Uma vez elaborado o instrumento, tem-se que, se cumpridas as disposições ali contidas,
DEMANDA PERMANENTE:
Se a demanda para qual foi contratada mão de obra intermitente for permanente, a respectiva contratação poderá ser considerada ilegal, pois não satisfará a natureza do instituto, segundo a qual exige demanda descontínuas:
Enunciado 90: É ILÍCITA A CONTRATAÇÃO SOB A FORMA DE TRABALHO INTERMITENTE PARA O ATENDIMENTO DE DEMANDA PERMANENTE, CONTÍNUA OU REGULAR DE TRABALHO, DENTRO DO VOLUME NORMAL DE ATIVIDADE DA EMPRESA. 2. É ILEGAL A SUBSTITUIÇÃO DE POSTO DE TRABALHO REGULAR OU PERMANENTE PELA CONTRATAÇÃO SOB A FORMA DE TRABALHO INTERMITENTE. 3. O EMPREGADOR NÃO PODE OPTAR PELO CONTRATO DE TRABALHO INTERMITENTE PARA, SOB ESSE REGIME JURÍDICO, ADOTAR A ESCALA MÓVEL E VARIÁVEL DA JORNADA. 4. PRESENTE A NECESSIDADE DE TRABALHO INTERMITENTE, O EMPREGADO CONTRATADO NA FORMA DO ART. 443, § 3º, DA CLT TEM DIREITO SUBJETIVO À CONVOCAÇÃO, SENDO ILÍCITA SUA PRETERIÇÃO OU A OMISSÃO DO EMPREGADOR. (Enunciado n. 08 da Comissão 6 da 2ª Jornada de Direito material e processual do trabalho).
Como dito alhures, a modalidade do ofício ou profissão que se enquadrará neste tipo de trabalho dependerá das atividades desenvolvidas na empresa.
A priori não há restrição de atividade, o que implica dizer que, qualquer função pode ser enquadrada como intermitente.
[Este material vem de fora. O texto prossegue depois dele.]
(** * Overcooked-AI generalization evaluation notebook (demo.ipynb)

    A shallow embedding of the evaluation notebook: the single-layout cell,
    the greedy sweep, the sampling sweep and the reporting cells.

    The notebook is straight-line Python driving external collaborators
    (the environment, the PPO agent, Keras weight loading, the episode
    runner [evaluate_policy], numpy).  Its cells are embedded in a small
    monad that threads the state of the outside world, records every call
    made to a collaborator and propagates Python exceptions.

    Numbers: the rewards are Python floats and numpy reduces them in
    float64.  Here a reward is an exact rational and [np.mean], [np.std]
    are read in exact arithmetic, the square root being kept symbolic and
    read in the real numbers.  This reading is what float64 computes on an
    empty list ([nan]) and on a single reward (the mean is the reward, the
    deviation 0).  On two or more rewards float64 rounds each step and the
    last digits depend on the order in which numpy sums, which is not
    modelled: the value of a statistic is stated below in those two cases
    only, and elsewhere a statistic is carried as the result of the
    reduction over the rewards of the runs. *)

From Stdlib Require Import List String Ascii Bool Arith ZArith QArith Reals Qreals
  Lia Lra.
Import ListNotations.

Local Open Scope string_scope.
Local Open Scope list_scope.

(* ================================================================== *)
(** * numpy reductions used by the notebook *)

Module Numpy.

(** A numpy scalar as the notebook can obtain one: [nan] (a reduction over
    an empty array), an exact rational, or the square root of one. *)
Inductive npfloat : Type :=
| NaN
| Num (q : Q)
| Sqrt (q : Q).

(** The real number a numpy scalar stands for; [nan] stands for none. *)
Definition np_real (x : npfloat) : option R :=
  match x with
  | NaN => None
  | Num q => Some (Q2R q)
  | Sqrt q => Some (sqrt (Q2R q))
  end.

Definition Qsum (l : list Q) : Q := fold_right Qplus 0%Q l.

Definition Qlen (l : list Q) : Q := inject_Z (Z.of_nat (List.length l)).

(** [np.mean(a)]: the sum divided by the number of elements; [nan] on an
    empty array (numpy warns, it does not raise).  Exact arithmetic: equal
    to the float64 result on one element, not in general on more. *)
Definition np_mean (a : list Q) : npfloat :=
  match a with
  | [] => NaN
  | _ => Num (Qsum a / Qlen a)
  end.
O que irá definir sua natureza será a demanda, pois esta deverá ser recorrente e previsível.
Nesse caso envolvendo a rede varejista Magazine Luiza (de ampla divulgação nos meios de comunicação) o juízo de primeiro grau decidiu favoravelmente a empresa, destacando não haver qualquer irregularidade, já que a “pactuação foi feita por escrito, com a obtenção das partes, valor hora a pagar no mínimo, legal, não havendo um valor inicial igual alegação de valor ajustado inferior devido ao exercício do mesmo. com previsão do local e prazo para pagamento”.
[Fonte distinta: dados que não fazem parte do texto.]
Lemma error_pattern_shape s res :
  re_match error_pattern s = Some res ->
  exists path ln col sev msg r tail,
    res = [(6, r); (5, msg); (4, sev); (3, col); (2, ln); (1, path)]
    /\ is_rule_id r /\ ends_in (r ++ tail) s
    /\ (tail = [] \/ tail = [newline])
    /\ (sev = txt "error" \/ sev = txt "warning")
    /\ startswith (txt "/") s = true.
Proof.
  intros H. apply re_match_sound in H. destruct H as (m & s' & E & H).
  unfold error_pattern, rule_re, severity_re in H. cbn [seqs] in H.
  inv_matches.
  - do 7 eexists. split; [reflexivity|]. split.
    { eexists _, _. repeat split; eauto. }
    split; [find_ending|].
    split; [eassumption | split; [left|]; reflexivity].
  - do 7 eexists. split; [reflexivity|]. split.
    { eexists _, _. repeat split; eauto. }
    split; [find_ending|].
    split; [eassumption | split; [right|]; reflexivity].
Qed.

Lemma finding_pattern_shape s res :
  re_match finding_pattern s = Some res ->
  exists ln col sev msg r tail,
    res = [(5, r); (4, msg); (3, sev); (2, col); (1, ln)]
    /\ is_rule_id r /\ ends_in (r ++ tail) s
    /\ (tail = [] \/ tail = [newline])
    /\ (sev = txt "error" \/ sev = txt "warning").
Proof.
  intros H. apply re_match_sound in H. destruct H as (m & s' & E & H).
  unfold finding_pattern, rule_re, severity_re in H. cbn [seqs] in H.
  inv_matches.
  - do 6 eexists. split; [reflexivity|]. split.
    { eexists _, _. repeat split; eauto. }
    split; [|split; [eassumption | left; reflexivity]].
    find_ending.
  - do 6 eexists. split; [reflexivity|]. split.
    { eexists _, _. repeat split; eauto. }
    split; [|split; [eassumption | right; reflexivity]].
    find_ending.
Qed.

(** ** Stripping *)

Lemma rule_char_not_space (c : ascii) :
  rule_char c = true -> is_space c = false.
Proof.
  destruct c as [b0 b1 b2 b3 b4 b5 b6 b7].
  destruct b0, b1, b2, b3, b4, b5, b6, b7; vm_compute; congruence.
Qed.

Lemma lstrip_all_spaces (ws : text) : all_in is_space ws -> lstrip ws = [].
Proof.
  induction 1 as [|c ws Hc _ IH]; simpl; [reflexivity|].
  rewrite Hc; assumption.
Qed.

Lemma lstrip_spaces (ws s : text) :
  all_in is_space ws -> lstrip (ws ++ s) = lstrip s.
Proof.
  induction 1 as [|c ws Hc _ IH]; simpl; [reflexivity|].
  rewrite Hc; assumption.
Qed.

Lemma lstrip_app_spaces (l ws : text) :
  all_in is_space ws ->
  lstrip (l ++ ws) = lstrip l ++ ws \/ (lstrip l = [] /\ lstrip (l ++ ws) = []).
Proof.
  intros Hws. induction l as [|c l IH]; simpl.
  - right; split; [reflexivity | apply lstrip_all_spaces; assumption].
  - destruct (is_space c); [assumption | left; reflexivity].
Qed.

Lemma all_in_rev p (m : text) : all_in p m -> all_in p (rev m).
Proof. apply Forall_rev. Qed.

Lemma rstrip_spaces (s ws : text) :
  all_in is_space ws -> rstrip (s ++ ws) = rstrip s.
Proof.
  intros Hws. unfold rstrip. rewrite rev_app_distr.
  rewrite lstrip_spaces by (apply all_in_rev; assumption). reflexivity.
Qed.

Lemma strip_pad (ws1 l ws2 : text) :
  all_in is_space ws1 -> all_in is_space ws2 ->
  strip (ws1 ++ l ++ ws2) = strip l.
Proof.
  intros H1 H2. unfold strip. rewrite lstrip_spaces by assumption.
  destruct (lstrip_app_spaces l H2) as [E | [E1 E2]].
  - rewrite E. apply rstrip_spaces; assumption.
  - rewrite E1, E2. reflexivity.
Qed.

Lemma lstrip_split (s : text) :
  exists ws, all_in is_space ws /\ s = ws ++ lstrip s.
Proof.
  induction s as [|c s (ws & Hws & E)]; simpl.
  - exists []; split; [constructor | reflexivity].
  - destruct (is_space c) eqn:Hc.
    + exists (c :: ws); split; [constructor; assumption|].
      simpl; f_equal; assumption.
    + exists []; split; [constructor | reflexivity].
Qed.

Lemma rstrip_split (s : text) :
  exists ws, all_in is_space ws /\ s = rstrip s ++ ws.
Proof.
  destruct (lstrip_split (rev s)) as (ws & Hws & E).
  exists (rev ws); split; [apply all_in_rev; assumption|].
  unfold rstrip. rewrite <- rev_app_distr, <- E. symmetry; apply rev_involutive.
Qed.

Lemma strip_split (s : text) :
  exists ws1 ws2,
    all_in is_space ws1 /\ all_in is_space ws2 /\ s = ws1 ++ strip s ++ ws2.
Proof.
  destruct (lstrip_split s) as (ws1 & H1 & E1).
  destruct (rstrip_split (lstrip s)) as (ws2 & H2 & E2).
  exists ws1, ws2; repeat split; try assumption.
  unfold strip. rewrite <- E2. assumption.
Qed.

Lemma strip_strip (s : text) : strip (strip s) = strip s.
Proof.
  destruct (strip_split s) as (ws1 & ws2 & H1 & H2 & E).
  rewrite E at 2. symmetry. apply strip_pad; assumption.
Qed.

Lemma lstrip_keeps_ending (c : ascii) (x s : text) :
  is_space c = false -> ends_in (c :: x) s -> ends_in (c :: x) (lstrip s).
Proof.
  intros Hc [before ->]. induction before as [|b before IH]; simpl.
  - rewrite Hc. apply ends_in_refl.
  - destruct (is_space b); [assumption|].
    apply (ends_in_app (b :: before)), ends_in_refl.
Qed.

Lemma rstrip_nonspace_end (x : text) (d : ascii) :
  is_space d = false -> rstrip (x ++ [d]) = x ++ [d].
Proof.
  intros Hd. unfold rstrip. rewrite rev_unit. simpl. rewrite Hd.
  simpl. rewrite rev_involutive. reflexivity.
Qed.

Lemma strip_keeps_ending (c d : ascii) (x y ws s : text) :
  is_space c = false -> is_space d = false -> c :: x = y ++ [d] ->
  all_in is_space ws ->
  ends_in ((c :: x) ++ ws) s -> ends_in (c :: x) (strip s).
Proof.
  intros Hc Hd E Hws H.
  apply (lstrip_keeps_ending (x := x ++ ws) Hc) in H.
  destruct H as [before H]. unfold strip. rewrite H.
  change (before ++ c :: x ++ ws) with (before ++ (c :: x) ++ ws).
  rewrite app_assoc, rstrip_spaces by assumption.
  rewrite E, app_assoc, rstrip_nonspace_end by assumption.
  rewrite <- app_assoc. exists before; reflexivity.
Qed.

Lemma rule_id_ends (r : text) :
  is_rule_id r ->
  exists c d x y,
    r = c :: x /\ r = y ++ [d] /\ is_space c = false /\ is_space d = false.
Proof.
  intros (a & b & -> & Ha & Hb & Hra & Hrb).
  destruct (exists_last Hb) as (b' & d & ->).
  exists "@"%char, d, (a ++ ["/"%char] ++ b' ++ [d]),
    (["@"%char] ++ a ++ ["/"%char] ++ b').
  repeat split.
  - rewrite <- !app_assoc. reflexivity.
  - apply rule_char_not_space.
    apply Forall_app in Hrb. destruct Hrb as [_ Hd].
    inversion Hd; assumption.
Qed.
Quando o processo chegou ao Tribunal Regional do Trabalho 3ª Região, por entender que as atividades do reclamante inserem-se na demanda permanente e contínua da Empresa, o Tribunal reformou a sentença decretando a nulidade do contrato de trabalho intermitente.
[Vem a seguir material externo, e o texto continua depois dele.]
Definition count_true (mask : list bool) : nat :=
  length (filter (fun b => b = true) mask).

(** numpy accepts as many values as selected positions, or a single value
    that it repeats; the mask must be as long as the array. *)
Definition masked_assign {A} (a : list A) (mask : list bool) (values : list A)
  : result (list A) :=
  if negb (bool_decide (length mask = length a)) then Raise IndexError
  else if bool_decide (length values = count_true mask)
  then Ok (masked_fill a mask values)
  else match values with
       | [v] => Ok (masked_fill a mask (replicate (count_true mask) v))
       | _ => Raise ValueError
       end.

Section Pipeline.

Context {num : Type}.
Variable zero : num.
Variable mul : num -> num -> num.
Variable leb : num -> num -> bool.

Local Abbreviation cell := (option num).

(** *** Fitted ranges and clipping (lines 220-226) *)

(** [min] and [max] of a column, skipping NaN; NaN for a column without
    a number. *)
Definition col_min (cells : list cell) : cell :=
  fold_right (fun c acc =>
                match c, acc with
                | Some x, Some y => Some (if leb x y then x else y)
                | Some x, None => Some x
                | None, _ => acc
                end) None cells.

Definition col_max (cells : list cell) : cell :=
  fold_right (fun c acc =>
                match c, acc with
                | Some x, Some y => Some (if leb x y then y else x)
                | Some x, None => Some x
                | None, _ => acc
                end) None cells.

(** [data.min()], [data.max()]: a Series over the column labels. *)
Definition _fit_ranges (data : DataFrame cell)
  : gmap string cell * gmap string cell :=
  (list_to_map (map (fun c => (fst c, col_min (snd c))) (df_cols data)),
   list_to_map (map (fun c => (fst c, col_max (snd c))) (df_cols data))).

(** One cell under [clip(lower, upper)]: NaN stays NaN, and a bound that
    is NaN (or missing for the column) does not clip. *)
Definition clip_cell (lower upper : cell) (x : cell) : cell :=
  match x with
  | None => None
  | Some v =>
      let v1 := match lower with
                | Some lo => if leb lo v then v else lo
                | None => v
                end in
      Some (match upper with
            | Some hi => if leb v1 hi then v1 else hi
            | None => v1
            end)
  end.

(** [prediction.clip(self._min, self._max, axis=1)]: the bounds are
    aligned with the columns by label. *)
Definition _clip_prediction (self : TSAR num) (prediction : DataFrame cell)
  : DataFrame cell :=
  mkFrame (df_index prediction)
    (map (fun c => (fst c,
                    map (clip_cell (mjoin (_min self !! fst c))
                                   (mjoin (_max self !! fst c))) (snd c)))
         (df_cols prediction)).

(** *** Residuals (lines 360-379)

    [baseline.data_to_residual], [baseline.residual_to_data] and their
    non-parametric variants, chosen per column by
    [baseline_params_columns]: each maps a column, given its label and
    index, to a column. *)
Variable _column_residual : string -> list Z -> list cell -> list cell.
Variable _column_invert_residual : string -> list Z -> list cell -> list cell.

Definition _residual (data : DataFrame cell) : DataFrame cell :=
  df_apply _column_residual data.

Definition _invert_residual (self : TSAR num) (data : DataFrame cell)
  : DataFrame cell :=
  _clip_prediction self (df_apply _column_invert_residual data).

(** *** Evaluation: [test_AR] (lines 320-336) *)

(** The gradient diagnostics of [AR.rmse_AR] and [AR.guess_matrix]. *)
Variable gradients : Type.

Variable rmse_AR :
  matrix num -> matrix num -> matrix num -> list (matrix num) -> matrix num ->
  nat -> nat -> DataFrame cell -> gmap string Z -> list string -> num ->
  result (DataFrame cell * gradients).

(** [df[lbl] *= s]: every column labelled [lbl] is multiplied by [s]. *)
Definition scale_label (lbl : string) (s : num) (df : DataFrame cell)
  : DataFrame cell :=
  mkFrame (df_index df)
    (map (fun c => if decide (fst c = lbl)
                   then (fst c, map (fmap (fun x => mul x s)) (snd c))
                   else c) (df_cols df)).

(** [for col in labels: df[col] *= baseline_results_columns[col]['std']] *)
Fixpoint scale_by_std (std : gmap string num) (labels : list string)
    (df : DataFrame cell) : result (DataFrame cell) :=
  match labels with
  | [] => Ok df
  | col :: labels' =>
      match std !! col with
      | Some s => scale_by_std std labels' (scale_label col s df)
      | None => Raise KeyError
      end
  end.

Definition test_AR (self : TSAR num) (test : DataFrame cell)
  : result (DataFrame cell * gradients) :=
  test ← df_getitem test (columns self);
  '(AR_RMSE, grads) ←
    rmse_AR (m_V self) (m_S self) (m_S_inv self) (m_D_blocks self)
            (m_D_matrix self) (past_lag self) (future_lag self)
            (_residual test) (available_data_lags_columns self)
            (ignore_prediction_columns self) (quadratic_regularization self);
  AR_RMSE ← scale_by_std (baseline_std self) (df_labels AR_RMSE) AR_RMSE;
  Ok (AR_RMSE, grads).

(** The column [c] of a frame once the loop over [labels] has run. *)
Definition scaled_column (std : gmap string num) (labels : list string)
    (c : string * list cell) : string * list cell :=
  if decide (fst c ∈ labels)
  then match std !! fst c with
       | Some s => (fst c, map (fmap (fun x => mul x s)) (snd c))
       | None => c
       end
  else c.

Lemma scale_by_std_Ok std labels df :
  NoDup labels →
  (∀ c, c ∈ labels → is_Some (std !! c)) →
  scale_by_std std labels df
  = Ok (mkFrame (df_index df) (map (scaled_column std labels) (df_cols df))).
Proof.
  revert df. induction labels as [|col labels IH]; intros df Hnd Hstd.
  - simpl. destruct df as [idx cols]. simpl. f_equal. f_equal.
    rewrite <- (map_id cols) at 1. apply map_ext. intros c.
    unfold scaled_column. destruct (decide _) as [Hin|]; [|done].
    by apply elem_of_nil in Hin.
  - apply NoDup_cons in Hnd as [Hcol Hnd].
    destruct (Hstd col) as [s Hs]; [left|]. simpl. rewrite Hs.
    rewrite IH; [|done|by intros c Hc; apply Hstd; right].
    simpl. f_equal. f_equal. rewrite map_map. apply map_ext. intros c.
    unfold scaled_column.
    destruct (decide (fst c = col)) as [->|Hne]; simpl.
    + rewrite Hs, decide_False by done.
      by rewrite decide_True by left.
    + destruct (decide (fst c ∈ labels)) as [Hin|Hnin].
      * by rewrite decide_True by (by right).
      * rewrite decide_False; [done|].
        by intros [?|?]%elem_of_cons.
Qed.

(** C9.  When the residual-unit RMSE frame that [rmse_AR] returns has one
    column per label and the baseline of each of them has a scale, the
    frame that [test_AR] returns has the same index and labels, and each
    of its columns is the corresponding RMSE column with every entry (one
    per lag) multiplied by the stored [std] of that column; the gradients
    are passed through. *)
Theorem test_AR_rescales self test test' rm grads :
  df_getitem test (columns self) = Ok test' →
  rmse_AR (m_V self) (m_S self) (m_S_inv self) (m_D_blocks self)
          (m_D_matrix self) (past_lag self) (future_lag self)
          (_residual test') (available_data_lags_columns self)
          (ignore_prediction_columns self) (quadratic_regularization self)
  = Ok (rm, grads) →
  NoDup (df_labels rm) →
  (∀ c, c ∈ df_labels rm → is_Some (baseline_std self !! c)) →
  ∃ out, test_AR self test = Ok (out, grads)
    ∧ df_index out = df_index rm
    ∧ Forall2 (fun cin cout =>
                 fst cout = fst cin
                 ∧ ∃ std, baseline_std self !! fst cin = Some std
                     ∧ snd cout = map (fmap (fun x => mul x std)) (snd cin))
              (df_cols rm) (df_cols out).
Proof.
  intros Hget Hrmse Hnd Hstd. unfold test_AR.
  rewrite Hget. simpl. rewrite Hrmse. simpl.
  rewrite scale_by_std_Ok by done. simpl.
  eexists. split; [done|]. split; [done|]. simpl.
  apply Forall2_fmap_r, Forall_Forall2_diag, Forall_forall.
  intros c Hc. unfold scaled_column.
  assert (fst c ∈ df_labels rm) as Hin by (by apply list_elem_of_fmap_2).
  simpl. rewrite decide_True by done.
  destruct (Hstd _ Hin) as [std Hs]. rewrite Hs. simpl. eauto.
Qed.

(** *** Prediction at one time: [predict] (lines 413-499) *)

(** [utils.check_multidimensional_time_series(data, frequency, columns)] *)
Variable check_multidimensional_time_series :
  DataFrame cell -> list string -> result unit.

(** [linear_algebra.make_block_indexes] and its result. *)
Variable block_indexes : Type.
Variable make_block_indexes : list (matrix num) -> block_indexes.

(** The interface of [linear_algebra.symm_low_rank_plus_block_diag_schur]:
    [V], [S], [S_inv], [D_blocks], [D_blocks_indexes], [D_matrix],
    [known_mask], [known_matrix], [prediction_mask],
    [return_conditional_covariance], [quadratic_regularization]
    ([real_result] is always [None]).  It returns the predicted values
    and, read only when requested, the conditional covariance. *)
Definition schur_solver : Type :=
  matrix num -> matrix num -> matrix num -> list (matrix num) ->
  block_indexes -> matrix num -> list bool -> list num -> list bool ->
  bool -> num -> result (list cell * matrix num).

(** [~np.isnan(v)] *)
Definition notnan (v : list cell) : list bool :=
  map (fun c => match c with Some _ => true | None => false end) v.

(** [np.diag(M)] *)
Definition diag (M : matrix num) : list num :=
  map (fun i => entry zero M i i) (seq 0 (Nat.min (nrows M) (ncols M))).

(** Lines 427-433: the residuals of the window of [lag] time stamps that
    ends [future_lag - 1] steps after the prediction time. *)
Definition predict_window (self : TSAR num) (data : DataFrame cell)
    (prediction_time : option Z) : result (DataFrame cell) :=
  check_multidimensional_time_series data (columns self);;
  data ← df_getitem data (columns self);
  prediction_time ←
    match prediction_time with
    | Some t => Ok t
    | None => match last (df_index data) with
              | Some t => Ok (t + 1)%Z
              | None => Raise IndexError
              end
    end;
  let prediction_index :=
    seqZ (prediction_time - Z.of_nat (past_lag self)) (Z.of_nat (lag self)) in
  prediction_slice ← df_reindex data prediction_index;
  Ok (_residual prediction_slice).

(** Lines 471-480: the conditional standard deviations, zero at the known
    entries, scaled column by column. *)
Definition predict_sigma (self : TSAR num) (residual_slice : DataFrame cell)
    (known_mask : list bool) (Sigma : matrix num)
  : result (DataFrame cell) :=
  sigval ← masked_assign (replicate (length known_mask) (Some zero))
             (map negb known_mask) (map Some (diag Sigma));
  let sigma :=
    mkFrame (df_index residual_slice)
      (reshape_F (length (df_index residual_slice))
                 (df_labels residual_slice) sigval) in
  scale_by_std (baseline_std self) (df_labels sigma) sigma.

(** Lines 434-494: the window with its unknown entries filled in by the
    solver, and the scaled deviations when they are requested. *)
Definition predict_fill (solver : schur_solver) (self : TSAR num)
    (residual_slice : DataFrame cell) (return_sigmas : bool)
  : result (DataFrame cell * option (DataFrame cell)) :=
  let residual_vectorized := flatten_F residual_slice in
  let D_blocks_indexes := make_block_indexes (m_D_blocks self) in
  let known_mask := notnan residual_vectorized in
  '(predicted, Sigma) ←
    solver (m_V self) (m_S self) (m_S_inv self) (m_D_blocks self)
           D_blocks_indexes (m_D_matrix self) known_mask
           (omap (fun c => c) residual_vectorized) (map negb known_mask)
           return_sigmas (quadratic_regularization self);
  sigma ← (if return_sigmas
           then Some <$> predict_sigma self residual_slice known_mask Sigma
           else Ok None);
  residual_vectorized ←
    masked_assign residual_vectorized (map negb known_mask) predicted;
  Ok (mkFrame (df_index residual_slice)
        (reshape_F (length (df_index residual_slice))
                   (df_labels residual_slice) residual_vectorized),
      sigma).

Definition predict (solver : schur_solver) (self : TSAR num)
    (data : DataFrame cell) (prediction_time : option Z)
    (return_sigmas : bool)
  : result (DataFrame cell * option (DataFrame cell)) :=
  residual_slice ← predict_window self data prediction_time;
  '(predicted_residuals, sigma) ←
    predict_fill solver self residual_slice return_sigmas;
  Ok (_invert_residual self predicted_residuals, sigma).

(** *** Prediction over a whole frame: [predict_many] (lines 381-411) *)

(** [AR.make_sliced_flattened_matrix], [AR.make_prediction_mask] (it
    returns the prediction mask and the unknown mask) and
    [AR.guess_matrix] (it fills its first argument in place and returns
    the gradients and the number of predictions). *)
Variable make_sliced_flattened_matrix :
  DataFrame cell -> nat -> result (matrix cell).

Definition mask_maker : Type :=
  gmap string Z -> list bool -> list string -> nat -> nat ->
  result (list bool * list bool).

Variable guess_matrix :
  matrix cell -> matrix num -> matrix num -> matrix num ->
  list (matrix num) -> matrix num -> num -> list bool -> matrix cell ->
  result (matrix cell * gradients * nat).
E com advento de recurso da Empresa, a Corte Trabalhista (TST) considerou válido o trabalho intermitente realizado pelos empregados da Grande varejista Magazine Luiza.
Essa decisão tem enorme relevância, por 02 motivos:
[1] Em que pese ainda existam discussões acerca da (in)constitucionalidade do trabalho intermitente no STF é o primeiro posicionamento do TST.
[2] Essa decisão, embora não tenha caráter vinculante representa excelente precedente para a validação dessa modalidade de trabalho. (Proc. 0010454-06.2018.5.03.0097).
CONSIDERAÇÕES FINAIS:
É cediço que o contrato de trabalho intermitente é vantajoso para o mercado, afinal de contas, aquele trabalhador somente será requisitado, quando houver demanda e consequentemente só será remunerado pelo tempo que trabalhar.
Considerando o conteúdo de baixo poder aquisitivo da retribuição financeira pelo trabalho prestado, o trabalhador intermitente colecionará contratos da mesma natureza, ou cumulará as funções em outras atividades informais.
O ponto de inflexão aqui reside na saúde do trabalhador.
Submetido a diferentes atividades, que exige vários tipos de esforços, somados a possível fadiga psicológica, ante a redução da capacidade econômica, as chances de adoecimento são enormes.
E nesse contexto, as empresas contratantes precisam estar cientes de possíveis riscos ergonômicos, ambientais e de outras naturezas que podem, seja por atribuição de nexo individual, nexo técnico epidemiológico ou até mesmo concausal, atribui-la a minimização da capacidade laborativa do empregado, gerando o dever de indenizá-lo, sem prejuízo as ações regressivas previdenciárias.
[1] PAIXÃO GICELLI. Comentários sobre a reforma trabalhista. São Paulo: PI, 246p.2018.